プログラム売りが約1.5兆ウォン規模で出ている一方、ETF純設定はプラスを維持している。機関の先物ショートヘッジが先行しつつも、パッシブフローが下支えしているという構造だ。アクティブな弱気センチメントよりも「ベンチマーク維持のための受動的フロー」が相場の床を作っていると読める。


クオリティ再評価候補

注記: 本日のKRメタスクリーナーおよび個別スクリーニングデータが揃っていません。具体的な候補銘柄リストは次回の更新をお待ちください。
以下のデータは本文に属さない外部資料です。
(** * The NachOS multilevel feedback-queue scheduler (threads/scheduler.cc)

    A shallow embedding of [Scheduler::ReadyToRun], [Scheduler::aging],
    [Scheduler::FindNextToRun], [Scheduler::Run] and
    [Scheduler::CheckToBeDestroyed], together with the two comparison
    functions [cmpPriority] and [cmpPredict].

    [Thread*] values are addresses into a store of live [Thread] objects;
    the three ready queues hold addresses, so that a field written through
    one pointer is seen through every other copy of it.  The routines run
    in a state-and-error monad over the kernel state: an [ASSERT] that
    fails aborts the run, and so does the use of a pointer to a thread that
    is not alive.

    Only scheduler.cc is at hand.  What it calls in [Thread], in the
    interrupt, alarm and address-space objects and in switch.s is written
    down from the specification, and marked so.  The queues are the
    linked lists of the list library: one sorted-list template for L1 and
    L2, and an iterator that is a pointer to a list element. *)

From Stdlib Require Import ZArith Lia.
From stdpp Require Import base option list gmap.

Local Open Scope Z_scope.

(** ** Machine integers *)

(** The [int] of scheduler.cc has 32 bits.  Its arithmetic is written with
    the wrap-around of the machine; the statements below come with the
    ranges in which no result wraps. *)
Module Int.

Definition MIN : Z := - 2 ^ 31.
Definition MAX : Z := 2 ^ 31 - 1.

(** The value an [int] holds after an arithmetic result [z]. *)
Definition wrap (z : Z) : Z := (z + 2 ^ 31) mod 2 ^ 32 - 2 ^ 31.

Definition ok (z : Z) : Prop := MIN <= z <= MAX.

End Int.

(** ** Threads *)

Definition ptr := positive.

(** Modelled from the spec: the status of a thread (thread.h is not part
    of the sources). *)
Inductive ThreadStatus := RUNNING | READY | BLOCKED | FINISHED.

(** Modelled from the spec: the fields of a [Thread] that scheduler.cc
    reads and writes, each behind its pair of accessors. *)
Record Thread := mkThread {
  ID : Z;
  status : ThreadStatus;
  priority : Z;
  predict : Z;               (* getPredict / setPredict *)
  lastTime : Z;              (* getLastTime / setLastTime *)
  agingCount : Z;            (* getAgingCount / setAgingCount *)
  space : option nat;        (* the user address space, NULL for kernel threads *)
  stackFence : bool          (* what CheckOverflow looks at *)
}.

Definition Thread_setStatus (s : ThreadStatus) (t : Thread) : Thread :=
  mkThread (ID t) s (priority t) (predict t) (lastTime t) (agingCount t)
           (space t) (stackFence t).

Definition Thread_setPriority (p : Z) (t : Thread) : Thread :=
  mkThread (ID t) (status t) p (predict t) (lastTime t) (agingCount t)
           (space t) (stackFence t).

Definition Thread_setPredict (p : Z) (t : Thread) : Thread :=
  mkThread (ID t) (status t) (priority t) p (lastTime t) (agingCount t)
           (space t) (stackFence t).

Definition Thread_setLastTime (l : Z) (t : Thread) : Thread :=
  mkThread (ID t) (status t) (priority t) (predict t) l (agingCount t)
           (space t) (stackFence t).

Definition Thread_setAgingCount (a : Z) (t : Thread) : Thread :=
  mkThread (ID t) (status t) (priority t) (predict t) (lastTime t) a
           (space t) (stackFence t).

(** [a->getPredict() / 2 + a->getLastTime() / 2]; the division of C++
    truncates towards zero. *)
Definition score (t : Thread) : Z :=
  Int.wrap (predict t ÷ 2 + lastTime t ÷ 2).

Definition cmpPriority (a b : Thread) : Z :=
  Z.b2z (priority b <? priority a).

Definition cmpPredict (a b : Thread) : Z :=
  Z.b2z (score b <? score a).

(** A C++ [int] used as a condition. *)
Definition truthy (z : Z) : bool := negb (z =? 0).

(** ** Kernel state *)

Inductive IntStatus := IntOff | IntOn.

Inductive Queue := QL1 | QL2 | QL3.

(** The lines written by [printf], and the calls made to the thread and
    address-space collaborators around the context switch. *)
Inductive Event :=
| Inserted (tick id : Z) (q : Queue)
| Removed (tick id : Z) (q : Queue)
| PriorityChanged (tick id old new : Z)
| Selected (tick id : Z)
| Replaced (tick id ticks : Z)
| SaveUserState (t : ptr)
| SpaceSaveState (a : nat)
| RestoreUserState (t : ptr)
| SpaceRestoreState (a : nat).

Record Kernel := mkKernel {
  threads : gmap ptr Thread;     (* the Thread objects that are alive *)
  L1 : list ptr;
  L2 : list ptr;
  L3 : list ptr;
  toBeDestroyed : option ptr;
  currentThread : ptr;           (* kernel->currentThread *)
  totalTicks : Z;                (* kernel->stats->totalTicks *)
  level : IntStatus;             (* kernel->interrupt->getLevel() *)
  yieldOnReturn : bool;          (* set by kernel->interrupt->YieldOnReturn() *)
  roundRobin : bool;             (* set by kernel->alarm->setRoundRobin(b) *)
  trace : list Event             (* oldest event first *)
}.

Definition with_threads (f : gmap ptr Thread → gmap ptr Thread) (k : Kernel) : Kernel :=
  mkKernel (f (threads k)) (L1 k) (L2 k) (L3 k) (toBeDestroyed k)
           (currentThread k) (totalTicks k) (level k) (yieldOnReturn k)
           (roundRobin k) (trace k).

Definition queue (q : Queue) (k : Kernel) : list ptr :=
  match q with QL1 => L1 k | QL2 => L2 k | QL3 => L3 k end.

Definition with_queue (q : Queue) (l : list ptr) (k : Kernel) : Kernel :=
  match q with
  | QL1 => mkKernel (threads k) l (L2 k) (L3 k) (toBeDestroyed k)
             (currentThread k) (totalTicks k) (level k) (yieldOnReturn k)
             (roundRobin k) (trace k)
  | QL2 => mkKernel (threads k) (L1 k) l (L3 k) (toBeDestroyed k)
             (currentThread k) (totalTicks k) (level k) (yieldOnReturn k)
             (roundRobin k) (trace k)
  | QL3 => mkKernel (threads k) (L1 k) (L2 k) l (toBeDestroyed k)
             (currentThread k) (totalTicks k) (level k) (yieldOnReturn k)
             (roundRobin k) (trace k)
  end.

Definition with_toBeDestroyed (d : option ptr) (k : Kernel) : Kernel :=
  mkKernel (threads k) (L1 k) (L2 k) (L3 k) d
           (currentThread k) (totalTicks k) (level k) (yieldOnReturn k)
           (roundRobin k) (trace k).

Definition with_currentThread (t : ptr) (k : Kernel) : Kernel :=
  mkKernel (threads k) (L1 k) (L2 k) (L3 k) (toBeDestroyed k)
           t (totalTicks k) (level k) (yieldOnReturn k)
           (roundRobin k) (trace k).

Definition with_yieldOnReturn (b : bool) (k : Kernel) : Kernel :=
  mkKernel (threads k) (L1 k) (L2 k) (L3 k) (toBeDestroyed k)
           (currentThread k) (totalTicks k) (level k) b
           (roundRobin k) (trace k).

Definition with_roundRobin (b : bool) (k : Kernel) : Kernel :=
  mkKernel (threads k) (L1 k) (L2 k) (L3 k) (toBeDestroyed k)
           (currentThread k) (totalTicks k) (level k) (yieldOnReturn k)
           b (trace k).

(** The clock is advanced by the interrupt machinery, outside of
    scheduler.cc. *)
Definition with_totalTicks (n : Z) (k : Kernel) : Kernel :=
  mkKernel (threads k) (L1 k) (L2 k) (L3 k) (toBeDestroyed k)
           (currentThread k) n (level k) (yieldOnReturn k)
           (roundRobin k) (trace k).

Definition with_event (e : Event) (k : Kernel) : Kernel :=
  mkKernel (threads k) (L1 k) (L2 k) (L3 k) (toBeDestroyed k)
           (currentThread k) (totalTicks k) (level k) (yieldOnReturn k)
           (roundRobin k) (trace k ++ [e]).

(** ** The monad of the scheduler routines *)

Inductive Res (A : Type) :=
| Ok (a : A)
| AssertFailed            (* an ASSERT did not hold: the kernel aborts *)
| Fault.                  (* a pointer to a thread that is not alive was used *)

Arguments Ok {A} a.
Arguments AssertFailed {A}.
Arguments Fault {A}.

Definition M (A : Type) : Type := Kernel → Res (A * Kernel).

Definition ret {A} (a : A) : M A := λ k, Ok (a, k).

Definition bind {A B} (m : M A) (f : A → M B) : M B :=
  λ k, match m k with
       | Ok (a, k') => f a k'
       | AssertFailed => AssertFailed
       | Fault => Fault
       end.

Notation "x <- m ;; f" := (bind m (λ x, f))
  (at level 100, m at next level, right associativity).
Notation "m ;;; f" := (bind m (λ _, f))
  (at level 100, right associativity).

Definition gets {A} (f : Kernel → A) : M A := λ k, Ok (f k, k).

Definition modify (f : Kernel → Kernel) : M unit := λ k, Ok (tt, f k).

Definition ASSERT (b : bool) : M unit :=
  λ k, if b then Ok (tt, k) else AssertFailed.

Definition when (b : bool) (m : M unit) : M unit :=
  if b then m else ret tt.

Definition printf (e : Event) : M unit := modify (with_event e).

Definition IntStatus_eqb (a b : IntStatus) : bool :=
  match a, b with
  | IntOff, IntOff | IntOn, IntOn => true
  | _, _ => false
  end.

Definition Queue_eqb (a b : Queue) : bool :=
  match a, b with
  | QL1, QL1 | QL2, QL2 | QL3, QL3 => true
  | _, _ => false
  end.

(** Modelled from the spec: [Interrupt::YieldOnReturn] (interrupt.cc is not
    part of the sources), the request to preempt the running thread when
    the current routine returns. *)
Definition YieldOnReturn : M unit := modify (with_yieldOnReturn true).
スクリーナーデータが揃わない日でも、フレームワークを確認しておくことは有益だ。

この連載のスクリーニング3層ロジック

レイヤースクリーナー問い
質(ビジネス品質)KRクオリティ・コンパウンダー稼ぎ続けているビジネスか?
資金フローKRスマートマネー・クオリティ機関・外国人の資金が向かっているか?
再評価シグナルKRサイクル・リレーティング収益性が市場に再評価されつつあるか?
触媒レイヤーKRスマートマネー・アーニングス / PEADなぜ今なのか?業績改善・決算後ドリフトは?

ベア局面でのスクリーニング優先順位

ベア局面では、単一スクリーナーに引っかかるだけの銘柄を引き上げるリスクが高まる。複数スクリーナーの重複が選別の核心だ:

  1. クオリティ・コンパウンダー × スマートマネー・クオリティ × サイクル・リレーティング(3重複)——最優先
  2. クオリティ・コンパウンダー × スマートマネー・クオリティ(2重複)——質と資金フローの一致
  3. クオリティ・コンパウンダー × サイクル・リレーティング(2重複)——質と再評価シグナルの一致
  4. 単一スクリーナーのみ——ウォッチリスト止まりが原則

次回スクリーナー更新時の着目ポイント

今週の値動きを踏まえ、次回データが揃った際に優先的に確認すべき観点を整理しておく:

  • ウォン高の恩恵を受けやすいセクター: 輸入コストが抑えられる内需型企業、ドル建て債務負担が軽減する企業
  • 原油急騰の影響選別: 精製・エネルギー系への短期価格メリット vs. 素材・製造業コスト上昇の圧迫
  • プログラム売り後の需給反転: 先物ヘッジ解消のタイミングでスクイーズが起きやすい環境が整いつつある
  • ETF純設定が続く銘柄: パッシブフローが維持されている銘柄は相対的な底堅さを示す可能性がある

スクリーナーデータが揃い次第、具体的な候補銘柄とその3層ロジックの詳細分析を提供する。


本レポートはKOSPI・KOSDAQ市場の公開市場データに基づく情報提供を目的としており、特定銘柄への投資を推奨するものではありません。投資判断はご自身の責任でお願いします。